# What is needed
Counting the line with "pose proof (rf_regions" as the last one, copy out the lines of the data exactly from the first onward.
___ Supplied records
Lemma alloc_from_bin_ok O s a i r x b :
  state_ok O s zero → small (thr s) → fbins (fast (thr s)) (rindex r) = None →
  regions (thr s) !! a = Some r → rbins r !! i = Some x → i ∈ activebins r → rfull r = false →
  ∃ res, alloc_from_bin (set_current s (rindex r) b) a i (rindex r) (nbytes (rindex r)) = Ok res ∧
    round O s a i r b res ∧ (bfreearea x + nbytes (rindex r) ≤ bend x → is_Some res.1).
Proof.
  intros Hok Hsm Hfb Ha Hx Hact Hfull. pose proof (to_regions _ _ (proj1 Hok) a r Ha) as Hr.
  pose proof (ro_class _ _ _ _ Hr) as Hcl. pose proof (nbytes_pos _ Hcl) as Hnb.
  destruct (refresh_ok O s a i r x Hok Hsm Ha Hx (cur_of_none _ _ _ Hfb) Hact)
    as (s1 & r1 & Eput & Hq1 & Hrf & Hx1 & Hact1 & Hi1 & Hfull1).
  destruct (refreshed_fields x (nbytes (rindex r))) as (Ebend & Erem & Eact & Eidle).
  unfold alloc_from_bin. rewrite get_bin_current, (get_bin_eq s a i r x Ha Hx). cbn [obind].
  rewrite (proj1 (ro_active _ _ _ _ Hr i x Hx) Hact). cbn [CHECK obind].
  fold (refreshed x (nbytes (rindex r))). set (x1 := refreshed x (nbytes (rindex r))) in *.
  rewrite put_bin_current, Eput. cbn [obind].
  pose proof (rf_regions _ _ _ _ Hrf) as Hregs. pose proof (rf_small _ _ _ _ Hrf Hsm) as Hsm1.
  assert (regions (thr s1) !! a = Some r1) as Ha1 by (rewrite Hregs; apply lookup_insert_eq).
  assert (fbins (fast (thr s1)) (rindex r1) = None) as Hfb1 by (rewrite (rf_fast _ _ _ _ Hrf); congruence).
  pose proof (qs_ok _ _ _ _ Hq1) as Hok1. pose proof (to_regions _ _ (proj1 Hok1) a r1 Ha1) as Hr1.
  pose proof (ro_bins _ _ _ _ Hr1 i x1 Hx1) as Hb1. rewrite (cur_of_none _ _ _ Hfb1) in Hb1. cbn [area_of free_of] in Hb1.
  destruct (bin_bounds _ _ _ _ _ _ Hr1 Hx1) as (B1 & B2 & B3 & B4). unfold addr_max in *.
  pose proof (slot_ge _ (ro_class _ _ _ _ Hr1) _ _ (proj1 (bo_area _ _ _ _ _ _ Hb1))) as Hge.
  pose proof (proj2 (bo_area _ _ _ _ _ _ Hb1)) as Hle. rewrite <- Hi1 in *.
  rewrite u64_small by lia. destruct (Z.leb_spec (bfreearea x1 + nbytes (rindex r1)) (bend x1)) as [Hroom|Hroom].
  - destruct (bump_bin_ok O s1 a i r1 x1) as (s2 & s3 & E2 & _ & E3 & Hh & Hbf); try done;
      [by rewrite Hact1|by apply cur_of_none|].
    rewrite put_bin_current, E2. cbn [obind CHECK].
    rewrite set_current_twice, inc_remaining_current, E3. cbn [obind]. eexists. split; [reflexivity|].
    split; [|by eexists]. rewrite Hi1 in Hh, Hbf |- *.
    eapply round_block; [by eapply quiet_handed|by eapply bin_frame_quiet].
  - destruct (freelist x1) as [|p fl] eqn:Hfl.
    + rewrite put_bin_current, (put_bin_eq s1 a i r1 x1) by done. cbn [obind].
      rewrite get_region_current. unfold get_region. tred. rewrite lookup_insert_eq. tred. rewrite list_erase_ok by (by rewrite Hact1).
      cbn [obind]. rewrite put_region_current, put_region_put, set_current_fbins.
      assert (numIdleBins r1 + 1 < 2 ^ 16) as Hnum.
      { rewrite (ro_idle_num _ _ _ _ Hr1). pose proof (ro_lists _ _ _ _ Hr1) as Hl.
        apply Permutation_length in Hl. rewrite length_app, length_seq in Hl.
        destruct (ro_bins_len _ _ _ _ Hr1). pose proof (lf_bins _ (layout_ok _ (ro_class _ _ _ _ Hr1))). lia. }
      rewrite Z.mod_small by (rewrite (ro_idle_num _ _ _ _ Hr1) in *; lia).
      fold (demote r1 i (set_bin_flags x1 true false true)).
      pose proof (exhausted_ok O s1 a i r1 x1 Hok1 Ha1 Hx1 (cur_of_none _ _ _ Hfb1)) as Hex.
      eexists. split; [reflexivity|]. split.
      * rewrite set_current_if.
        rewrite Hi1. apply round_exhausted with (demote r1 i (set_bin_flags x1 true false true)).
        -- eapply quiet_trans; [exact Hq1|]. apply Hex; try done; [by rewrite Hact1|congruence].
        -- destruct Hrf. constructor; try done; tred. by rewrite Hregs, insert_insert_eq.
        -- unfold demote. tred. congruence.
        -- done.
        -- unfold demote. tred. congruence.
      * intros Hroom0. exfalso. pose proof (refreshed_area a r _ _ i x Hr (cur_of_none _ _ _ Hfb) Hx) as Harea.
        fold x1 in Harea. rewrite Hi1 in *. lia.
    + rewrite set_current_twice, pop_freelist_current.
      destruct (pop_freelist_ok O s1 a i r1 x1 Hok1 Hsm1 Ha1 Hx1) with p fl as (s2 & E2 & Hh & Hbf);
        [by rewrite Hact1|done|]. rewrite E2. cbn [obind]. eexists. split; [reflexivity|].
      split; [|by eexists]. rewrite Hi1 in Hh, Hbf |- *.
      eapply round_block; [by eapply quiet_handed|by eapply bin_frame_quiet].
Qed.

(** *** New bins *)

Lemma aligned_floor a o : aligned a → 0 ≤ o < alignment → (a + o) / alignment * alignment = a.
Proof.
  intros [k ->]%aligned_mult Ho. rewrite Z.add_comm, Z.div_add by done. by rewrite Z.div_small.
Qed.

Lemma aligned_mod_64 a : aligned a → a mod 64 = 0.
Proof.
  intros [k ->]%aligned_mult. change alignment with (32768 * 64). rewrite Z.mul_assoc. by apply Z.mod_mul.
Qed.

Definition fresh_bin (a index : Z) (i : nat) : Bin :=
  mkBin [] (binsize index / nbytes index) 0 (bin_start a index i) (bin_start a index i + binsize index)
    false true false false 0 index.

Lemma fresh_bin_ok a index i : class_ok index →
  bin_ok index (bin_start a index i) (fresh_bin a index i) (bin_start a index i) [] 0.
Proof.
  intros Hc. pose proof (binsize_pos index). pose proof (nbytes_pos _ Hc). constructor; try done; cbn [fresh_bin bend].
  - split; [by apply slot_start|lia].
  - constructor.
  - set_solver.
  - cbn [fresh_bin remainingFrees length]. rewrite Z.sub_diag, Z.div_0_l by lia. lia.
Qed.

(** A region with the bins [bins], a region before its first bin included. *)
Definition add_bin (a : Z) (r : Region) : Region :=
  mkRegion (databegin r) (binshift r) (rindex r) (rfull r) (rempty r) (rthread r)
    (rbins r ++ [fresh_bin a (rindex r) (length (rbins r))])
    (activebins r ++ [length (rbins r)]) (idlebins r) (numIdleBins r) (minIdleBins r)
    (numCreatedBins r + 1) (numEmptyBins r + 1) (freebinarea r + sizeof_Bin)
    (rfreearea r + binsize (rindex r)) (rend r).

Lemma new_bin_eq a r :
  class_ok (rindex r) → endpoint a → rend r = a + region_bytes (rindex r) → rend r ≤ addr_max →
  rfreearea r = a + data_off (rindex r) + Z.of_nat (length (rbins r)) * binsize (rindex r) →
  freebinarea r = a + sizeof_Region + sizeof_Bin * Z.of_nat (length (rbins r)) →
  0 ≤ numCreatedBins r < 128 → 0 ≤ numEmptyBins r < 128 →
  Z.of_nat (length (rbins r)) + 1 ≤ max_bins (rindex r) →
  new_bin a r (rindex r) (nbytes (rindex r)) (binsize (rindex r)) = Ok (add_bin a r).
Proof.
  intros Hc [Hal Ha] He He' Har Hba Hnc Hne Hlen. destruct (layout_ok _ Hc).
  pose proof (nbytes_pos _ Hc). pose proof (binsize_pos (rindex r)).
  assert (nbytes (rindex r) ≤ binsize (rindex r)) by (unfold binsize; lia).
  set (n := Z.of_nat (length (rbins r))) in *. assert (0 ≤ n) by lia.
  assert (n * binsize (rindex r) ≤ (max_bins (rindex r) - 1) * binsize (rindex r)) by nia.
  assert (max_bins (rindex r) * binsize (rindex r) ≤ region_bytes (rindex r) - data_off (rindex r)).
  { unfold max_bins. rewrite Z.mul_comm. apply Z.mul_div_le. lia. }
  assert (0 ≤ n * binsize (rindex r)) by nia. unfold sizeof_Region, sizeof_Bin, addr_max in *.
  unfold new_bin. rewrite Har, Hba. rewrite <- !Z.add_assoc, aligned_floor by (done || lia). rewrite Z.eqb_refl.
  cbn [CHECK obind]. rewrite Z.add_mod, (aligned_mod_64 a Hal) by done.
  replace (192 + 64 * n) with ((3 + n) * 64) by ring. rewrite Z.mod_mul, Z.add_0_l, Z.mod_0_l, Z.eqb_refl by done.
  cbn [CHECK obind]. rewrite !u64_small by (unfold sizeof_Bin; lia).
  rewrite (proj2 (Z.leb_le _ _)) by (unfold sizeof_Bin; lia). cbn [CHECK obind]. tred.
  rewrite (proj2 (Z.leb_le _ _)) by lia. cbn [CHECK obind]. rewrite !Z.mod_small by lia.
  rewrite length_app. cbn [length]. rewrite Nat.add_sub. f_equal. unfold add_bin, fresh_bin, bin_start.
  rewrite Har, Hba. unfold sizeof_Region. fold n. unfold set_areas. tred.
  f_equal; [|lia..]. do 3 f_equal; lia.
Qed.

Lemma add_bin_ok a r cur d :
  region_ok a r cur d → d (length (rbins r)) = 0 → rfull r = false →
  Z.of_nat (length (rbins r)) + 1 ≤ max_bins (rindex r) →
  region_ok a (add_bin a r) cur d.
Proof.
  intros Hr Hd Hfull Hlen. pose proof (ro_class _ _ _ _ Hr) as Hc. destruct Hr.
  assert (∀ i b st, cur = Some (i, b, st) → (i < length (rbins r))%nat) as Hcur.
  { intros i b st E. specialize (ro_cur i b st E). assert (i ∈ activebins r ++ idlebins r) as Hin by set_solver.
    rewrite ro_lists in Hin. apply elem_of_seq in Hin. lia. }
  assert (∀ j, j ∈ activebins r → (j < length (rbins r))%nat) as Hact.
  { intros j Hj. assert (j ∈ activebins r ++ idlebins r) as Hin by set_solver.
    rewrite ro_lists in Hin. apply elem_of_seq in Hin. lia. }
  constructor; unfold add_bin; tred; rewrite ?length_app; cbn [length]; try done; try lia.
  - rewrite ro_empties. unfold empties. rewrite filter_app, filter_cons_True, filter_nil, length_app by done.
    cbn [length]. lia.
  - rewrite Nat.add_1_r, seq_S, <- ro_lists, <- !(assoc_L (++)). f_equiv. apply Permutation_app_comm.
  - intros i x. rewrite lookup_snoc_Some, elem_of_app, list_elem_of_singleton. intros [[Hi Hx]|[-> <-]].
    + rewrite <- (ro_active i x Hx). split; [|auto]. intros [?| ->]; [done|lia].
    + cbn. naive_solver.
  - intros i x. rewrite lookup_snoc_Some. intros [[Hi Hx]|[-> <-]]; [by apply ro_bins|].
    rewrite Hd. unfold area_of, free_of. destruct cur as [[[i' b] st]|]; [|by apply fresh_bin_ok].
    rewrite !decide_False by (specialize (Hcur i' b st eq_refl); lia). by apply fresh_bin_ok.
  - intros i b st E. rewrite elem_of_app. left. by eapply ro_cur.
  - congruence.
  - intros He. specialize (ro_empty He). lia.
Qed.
______
# Output of the exercise
Lemma alloc_from_bin_ok O s a i r x b :
  state_ok O s zero → small (thr s) → fbins (fast (thr s)) (rindex r) = None →
  regions (thr s) !! a = Some r → rbins r !! i = Some x → i ∈ activebins r → rfull r = false →
  ∃ res, alloc_from_bin (set_current s (rindex r) b) a i (rindex r) (nbytes (rindex r)) = Ok res ∧
    round O s a i r b res ∧ (bfreearea x + nbytes (rindex r) ≤ bend x → is_Some res.1).
Proof.
  intros Hok Hsm Hfb Ha Hx Hact Hfull. pose proof (to_regions _ _ (proj1 Hok) a r Ha) as Hr.
  pose proof (ro_class _ _ _ _ Hr) as Hcl. pose proof (nbytes_pos _ Hcl) as Hnb.
  destruct (refresh_ok O s a i r x Hok Hsm Ha Hx (cur_of_none _ _ _ Hfb) Hact)
    as (s1 & r1 & Eput & Hq1 & Hrf & Hx1 & Hact1 & Hi1 & Hfull1).
  destruct (refreshed_fields x (nbytes (rindex r))) as (Ebend & Erem & Eact & Eidle).
  unfold alloc_from_bin. rewrite get_bin_current, (get_bin_eq s a i r x Ha Hx). cbn [obind].
  rewrite (proj1 (ro_active _ _ _ _ Hr i x Hx) Hact). cbn [CHECK obind].
  fold (refreshed x (nbytes (rindex r))). set (x1 := refreshed x (nbytes (rindex r))) in *.
  rewrite put_bin_current, Eput. cbn [obind].
  pose proof (rf_regions _ _ _ _ Hrf) as Hregs. pose proof (rf_small _ _ _ _ Hrf Hsm) as Hsm1.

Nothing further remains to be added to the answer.